ORDINANZA N.361
ANNO 2004
REPUBBLICA ITALIANA
IN NOME DEL POPOLO ITALIANO
LA CORTE COSTITUZIONALE
composta dai signori:
- Valerio ONIDA Presidente
- Carlo MEZZANOTTE Giudice
- Fernanda CONTRI “
- Guido NEPPI MODONA “
- Piero Alberto CAPOTOSTI “
- Annibale MARINI “
- Franco BILE “
- Giovanni Maria FLICK “
- Francesco AMIRANTE “
- Ugo DE SIERVO “
- Romano VACCARELLA “
- Paolo MADDALENA “
- Alfio FINOCCHIARO “
- Alfonso QUARANTA “
- Franco GALLO “
ha pronunciato la seguente
ORDINANZA
nel giudizio di legittimità costituzionale dell’art. 18, numero 3, secondo comma, quarto e quinto periodo, della legge della Regione siciliana 9 maggio 1969, n. 14 (Elezione dei Consigli delle Province regionali), come sostituiti dall’art. 14 della legge della Regione siciliana 1° settembre 1993, n. 26 (Nuove norme per l’elezione con suffragio popolare del presidente della provincia regionale.
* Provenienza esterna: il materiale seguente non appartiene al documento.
(* ===== verification/InjectorExamples.v ===== *)
(** * The label injector on examples

    An instance of the patterns with a name, the instances of the theorems on a
    deployment, and texts on which the tool does not do what it means to. *)

From Stdlib Require Import ZArith Lia Ascii String.
From stdpp Require Import prelude strings list.
From S2P Require Import Prelude GoErrors GoNet Injector InjectorProofs InjectorLines InjectorPlaces.

(** ** Patterns *)

(** Patterns of bytes and repeated bytes; others are not compiled. *)
Fixpoint compile (p : text) : option (list ReItem) :=
  match p with
  | [] => Some []
  | a :: p =>
    if decide (a ∈ str "\.+*?()|[]{}^$") then None
    else
      match p with
      | "*"%char :: p => cons (Many (is_char a)) <$> compile p
      | _ => cons (One (is_char a)) <$> compile p
      end
  end.

#[local] Instance example_regexp : Regexp := λ p t, (λ re, bool_decide (is_Some (find re t))) <$> compile p.

Lemma compile_plain t p re : Forall plain_byte t → head p ≠ Some "*"%char → compile p = Some re → compile (t ++ p) = Some (lit t ++ re).
Proof.
  intros Ht Hp Hre. induction Ht as [|a t Ha Ht IH]; [done|]. rewrite lit_cons. cbn [app compile]. rewrite decide_False by exact Ha. rewrite IH.
  assert (head (t ++ p) ≠ Some "*"%char) as Hh.
  { destruct t as [|b t]; [done|]. apply Forall_cons in Ht as [Hb _]. cbn. intros [= ->]. apply Hb. apply (bool_decide_unpack _). vm_compute. done. }
  destruct (t ++ p) as [|b r]; [done|]. cbn in Hh. destruct (decide (b = "*"%char)) as [->|Hb]; [done|].
  destruct b as [[] [] [] [] [] [] [] []]; done.
Qed.

#[local] Instance example_regexp_laws : RegexpLaws.
Proof.
  intros name eol t Hname Heol. unfold MatchPattern, example_regexp.
  assert (compile (str "name: *" ++ name ++ str " *" ++ eol) = Some (name_pattern name eol)) as ->; [|done].
  assert (compile eol = Some (lit eol)) as He.
  { pose proof (compile_plain eol [] [] Heol) as Hc. rewrite !app_nil_r in Hc. by apply Hc. }
  assert (∀ p re, compile p = Some re → compile (str " *" ++ p) = Some (Many (is_char " ") :: re)) as Hs by (intros p re Hp; cbn; by rewrite Hp).
  assert (compile (name ++ str " *" ++ eol) = Some (lit name ++ Many (is_char " ") :: lit eol)) as Hn.
  { apply compile_plain; [done..|by apply Hs]. }
  change (str "name: *" ++ name ++ str " *" ++ eol) with (str "name:" ++ (str " *" ++ name ++ str " *" ++ eol)).
  apply (compile_plain (str "name:") _ (Many (is_char " ") :: lit name ++ Many (is_char " ") :: lit eol)); [|done|by apply Hs].
  apply (bool_decide_unpack (Forall (λ a, a ∉ str "\.+*?()|[]{}^$") (str "name:"))). vm_compute. done.
Qed.

(** ** A deployment *)

Definition lf : text := ["010"%char].
Definition lf_eol : lf ∈ eols.
Proof. apply (bool_decide_unpack _). vm_compute. done. Qed.

Definition ex_lines (ls : list string) : list text := str <$> ls.
Definition ex_before : list text := ex_lines ["kind: Deployment"; "metadata:"; "  name: nginx"]%string.
Definition ex_metadata : list text := ex_lines ["    metadata:"; "      labels:"; "        app: nginx"]%string.
Definition ex_nginx : list text := ex_lines ["      - name: nginx"; "        image: nginx"; "        env:"; "        - name: A";
  "          value: B"]%string.
Definition ex_proxy : list text := ex_lines ["      - name: proxy"; "        image: envoy"]%string.
Definition ex_spec : list text := ex_lines ["    spec:"; "      containers:"]%string ++ ex_nginx ++ ex_proxy.
Definition ex_body : list text := ex_before ++ ex_lines ["spec:"; "  replicas: 2"; "  template:"]%string ++ ex_metadata ++ ex_spec.
Definition ex_document : text := unlines lf (str "apiVersion: v1" :: ex_body).

Ltac evaluate := apply (bool_decide_unpack _); vm_compute; exact I.
Ltac in_block := split; [reflexivity|lia|evaluate..].

Lemma ex_plain : Forall plain_line ex_body.
Proof. unfold plain_line. evaluate. Qed.
Lemma ex_no_eol : no_eol (str "apiVersion: v1").
Proof. evaluate. Qed.

Lemma ex_spec_block : has_block 0 (str "spec:") ex_body ex_before (str "spec:") (drop 4 ex_body) [].
Proof. in_block. Qed.
Lemma ex_template_block : has_block 2 (str "template:") (drop 4 ex_body) (ex_lines ["  replicas: 2"]%string) (str "  template:")
  (ex_metadata ++ ex_spec) [].
Proof. in_block. Qed.
Lemma ex_metadata_block : has_block 4 (str "metadata:") (ex_metadata ++ ex_spec) [] (str "    metadata:") (drop 1 ex_metadata) ex_spec.
Proof. in_block. Qed.
Lemma ex_labels_block : has_block 6 (str "labels:") (drop 1 ex_metadata) [] (str "      labels:") (drop 2 ex_metadata) [].
Proof. in_block. Qed.

Definition ex_pre : list text := ex_before ++ ex_lines ["spec:"; "  replicas: 2"; "  template:"; "    metadata:"; "      labels:"]%string.

Lemma ex_reaches_labels : reaches labels_path 0 ex_body ex_pre (drop 2 ex_metadata) ex_spec 6.
Proof.
  refine (reaches_down _ _ 0 0 6 _ _ _ _ _ (drop 4 ex_pre) _ ex_spec _ _ ex_spec_block _); [done|reflexivity|].
  refine (reaches_down _ _ 0 2 6 _ _ _ _ _ (drop 6 ex_pre) _ ex_spec _ _ ex_template_block _); [done|reflexivity|].
  refine (reaches_down _ _ 2 4 6 _ _ _ _ _ (drop 7 ex_pre) _ [] _ _ ex_metadata_block _); [done|reflexivity|].
  refine (reaches_down _ _ 4 6 6 _ _ _ _ _ [] _ [] _ _ ex_labels_block _); [done|reflexivity|].
  apply reaches_here.
Qed.

Lemma labels_inserted_witness : insertLDPreloadTrue ex_document lf =
  Some (unlines lf (str "apiVersion: v1" :: ex_pre ++ inserted 4 6 (drop 2 ex_metadata) [] preload_lines ++ drop 2 ex_metadata ++ ex_spec)).
Proof.
  exact (labels_inserted lf (str "apiVersion: v1") ex_body labels_path [] ex_pre (drop 2 ex_metadata) ex_spec 6
    lf_eol ex_no_eol ex_plain eq_refl ex_reaches_labels I).
Defined.

Lemma ex_inner_spec_block : has_block 4 (str "spec:") (ex_metadata ++ ex_spec) ex_metadata (str "    spec:") (drop 1 ex_spec) [].
Proof. in_block. Qed.
Lemma ex_containers_block : has_block 6 (str "containers:") (drop 1 ex_spec) [] (str "      containers:") (drop 2 ex_spec) [].
Proof. in_block. Qed.

Definition ex_pre_containers : list text :=
  ex_before ++ ex_lines ["spec:"; "  replicas: 2"; "  template:"]%string ++ ex_metadata ++ ex_lines ["    spec:"; "      containers:"]%string.

Lemma ex_reaches_containers : reaches containers_path 0 ex_body ex_pre_containers (concat [ex_nginx; ex_proxy]) [] 6.
Proof.
  refine (reaches_down _ _ 0 0 6 _ _ _ _ _ (drop 4 ex_pre_containers) _ [] _ _ ex_spec_block _); [done|reflexivity|].
  refine (reaches_down _ _ 0 2 6 _ _ _ _ _ (drop 6 ex_pre_containers) _ [] _ _ ex_template_block _); [done|reflexivity|].
  refine (reaches_down _ _ 2 4 6 _ _ _ _ _ (drop 10 ex_pre_containers) _ [] _ _ ex_inner_spec_block _); [done|reflexivity|].
  refine (reaches_down _ _ 4 6 6 _ _ _ _ _ [] _ [] _ _ ex_containers_block _); [done|reflexivity|].
  apply reaches_here.
Qed.

Lemma ex_items : Forall (is_item 6) [ex_nginx; ex_proxy].
Proof. apply Forall_cons; split; [|apply Forall_singleton]; eexists _, _; (split; [reflexivity|]); split; evaluate. Qed.

Definition ex_env (new : list text → list text) : list (list text) :=
  [take 3 ex_nginx ++ inserted 6 8 (drop 3 ex_nginx) [] (new ex_nginx) ++ drop 3 ex_nginx;
   take 1 ex_proxy ++ inserted 5 6 (drop 1 ex_proxy) [str "env:"] (new ex_proxy) ++ drop 1 ex_proxy].

Lemma ex_env_block : has_block 8 (str "env:") (drop 1 ex_nginx) (ex_lines ["        image: nginx"]%string) (str "        env:") (drop 3 ex_nginx) [].
Proof. in_block. Qed.

Lemma ex_items_inserted new : Forall2 (item_inserted new 6 8 4 (str "env:")) [ex_nginx; ex_proxy] (ex_env new).
Proof.
  apply Forall2_cons; split; [|apply Forall2_cons; split; [|by constructor]].
  - exact (item_found new 6 8 4 (str "env:") (str "      - name: nginx") (drop 1 ex_nginx) _ _ _ _ ex_env_block).
  - refine (item_absent new 6 8 4 (str "env:") (str "      - name: proxy") (drop 1 ex_proxy) _ _); [lia|evaluate].
Qed.

Lemma ex_column : key_column 8 (str "      - name: nginx").
Proof. eexists (str "      - "), _, _. split_and!; [reflexivity|reflexivity|evaluate|reflexivity]. Qed.

Definition ex_params : injectParams := mkInjectParams true (str "proxy").
Lemma ex_name : Forall plain_byte (proxyName ex_params).
Proof. apply (bool_decide_unpack (Forall (λ a, a ∉ str "\.+*?()|[]{}^$") (str "proxy"))). vm_compute. done. Qed.

Lemma env_inserted_witness : insertAppScope ex_document lf ex_params =
  Some (unlines lf (str "apiVersion: v1" :: ex_pre_containers ++ concat (ex_env (scope_lines ex_params lf)) ++ [])).
Proof.
  exact (proj1 (env_inserted lf (str "apiVersion: v1") ex_body ex_pre_containers [] ex_params 6 6 8 (str "      - name: nginx")
    (drop 1 ex_nginx) [ex_proxy]
    (ex_env (scope_lines ex_params lf)) (ex_env (λ _, debug_lines)) lf_eol ex_no_eol ex_plain ex_name ex_reaches_containers ltac:(lia)
    ex_column ex_items
    (ex_items_inserted _) (ex_items_inserted _))).
Defined.

Definition ex_out : text := default [] (default None (inject ex_document ex_params)).
Lemma ex_injected : inject ex_document ex_params = Some (Some ex_out).
Proof. vm_compute. reflexivity. Qed.

Example ex_result : string_of_list_ascii ex_out = string_of_list_ascii (unlines lf (
  ex_lines ["apiVersion: v1"; "kind: Deployment"; "metadata:"; "  name: nginx"; "spec:"; "  replicas: 2"; "  template:"; "    metadata:";
    "      labels:"]%string ++
  (indent 8 <$> preload_lines) ++ ex_lines ["        app: nginx"; "    spec:"; "      containers:"; "      - name: nginx";
  "        image: nginx"; "        env:"]%string ++
  (indent 8 <$> debug_lines ++ local_lines) ++ ex_lines ["        - name: A"; "          value: B"; "      - name: proxy"; "        env:"]%string ++
  (indent 10 <$> debug_lines ++ proxy_lines) ++ ex_lines ["        image: envoy"]%string)).
Proof. vm_compute. reflexivity. Qed.

(** ** Deviations *)

Definition ex_inject (ls : list string) (last : string) : string :=
  string_of_list_ascii (default [] (default None (inject (unlines lf (ex_lines ls) ++ str last) (mkInjectParams false [])))).
Definition ex_text (ls : list text) (last : string) : string := string_of_list_ascii (unlines lf ls ++ str last).
Definition ex_head : list string := ["kind: Deployment"; "spec:"; "  template:"]%string.

(** A container whose first key is [env:] gets a second one. *)
Example env_first_duplicated :
  ex_inject (ex_head ++ ["    metadata:"; "      labels:"; "        app: web"; "    spec:"; "      containers:"; "      - env:";
    "        - name: A"; "        name: web"]%string) "" =
  ex_text (ex_lines (ex_head ++ ["    metadata:"; "      labels:"]%string) ++ (indent 8 <$> preload_lines) ++
    ex_lines ["        app: web"; "    spec:"; "      containers:"; "      - env:"; "        env:"]%string ++ (indent 10 <$> global_lines) ++
    ex_lines ["        - name: A"; "        name: web"]%string) "".
Proof. vm_compute. reflexivity. Qed.

(** A blank line behind a key hides the keys of its block: they are created a
    second time. *)
Example blank_line_duplicates :
  ex_inject ["kind: Deployment"; "spec:"; ""; "  template:"; "    metadata:"]%string "" =
  ex_text (ex_lines ["kind: Deployment"; "spec:"; "  template:"; "    metadata:"; "      labels:"]%string ++ (indent 8 <$> preload_lines) ++
    ex_lines [""; "  template:"; "    metadata:"]%string) "".
Proof. vm_compute. reflexivity. Qed.

(** Without an end of the last line the label is inserted before the key. *)
Example last_line_without_eol :
  ex_inject (ex_head ++ ["    metadata:"]%string) "      labels:" =
  ex_text (ex_lines (ex_head ++ ["    metadata:"]%string) ++ (indent 8 <$> preload_lines)) "      labels:".
Proof. vm_compute. reflexivity. Qed.

(** The labels of a pod, which has no template, are not those the container
    runtime looks at: a template is created in its spec. *)
Example pod_gets_template :
  ex_inject ["kind: Pod"; "metadata:"; "  labels:"; "    app: web"; "spec:"; "  restartPolicy: Always"]%string "" =
  ex_text (ex_lines ["kind: Pod"; "metadata:"; "  labels:"; "    app: web"; "spec:"; "  template:"; "    metadata:"; "      labels:"]%string ++
    (indent 8 <$> preload_lines) ++ ex_lines ["  restartPolicy: Always"]%string) "".
Proof. vm_compute. reflexivity. Qed.

(** A delimiter at the start of the input is lost. *)
Example first_delimiter_lost : ex_inject ["---"; "kind: Service"]%string "" = ex_text (ex_lines [""; "kind: Service"]%string) "".
Proof. vm_compute. reflexivity. Qed.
Norme per l’elezione dei consigli delle province regionali, per la composizione ed il funzionamento degli organi di amministrazione di detti enti. Norme modificative ed integrative al T.U. approvato con D.Lgs.P.Reg. 20 agosto 1960, n. 3, ed alla legge regionale 26 agosto 1992, n. 7), promosso con ordinanza del 14 novembre 2003 dal Tribunale amministrativo regionale per la Sicilia, sezione staccata di Catania, sul ricorso proposto da Lucchese Giuseppe contro la Provincia regionale di Messina ed altri, iscritta al n. 328 del registro ordinanze 2004 e pubblicata nella Gazzetta Ufficiale della Repubblica n. 17, prima serie speciale, dell’anno 2004.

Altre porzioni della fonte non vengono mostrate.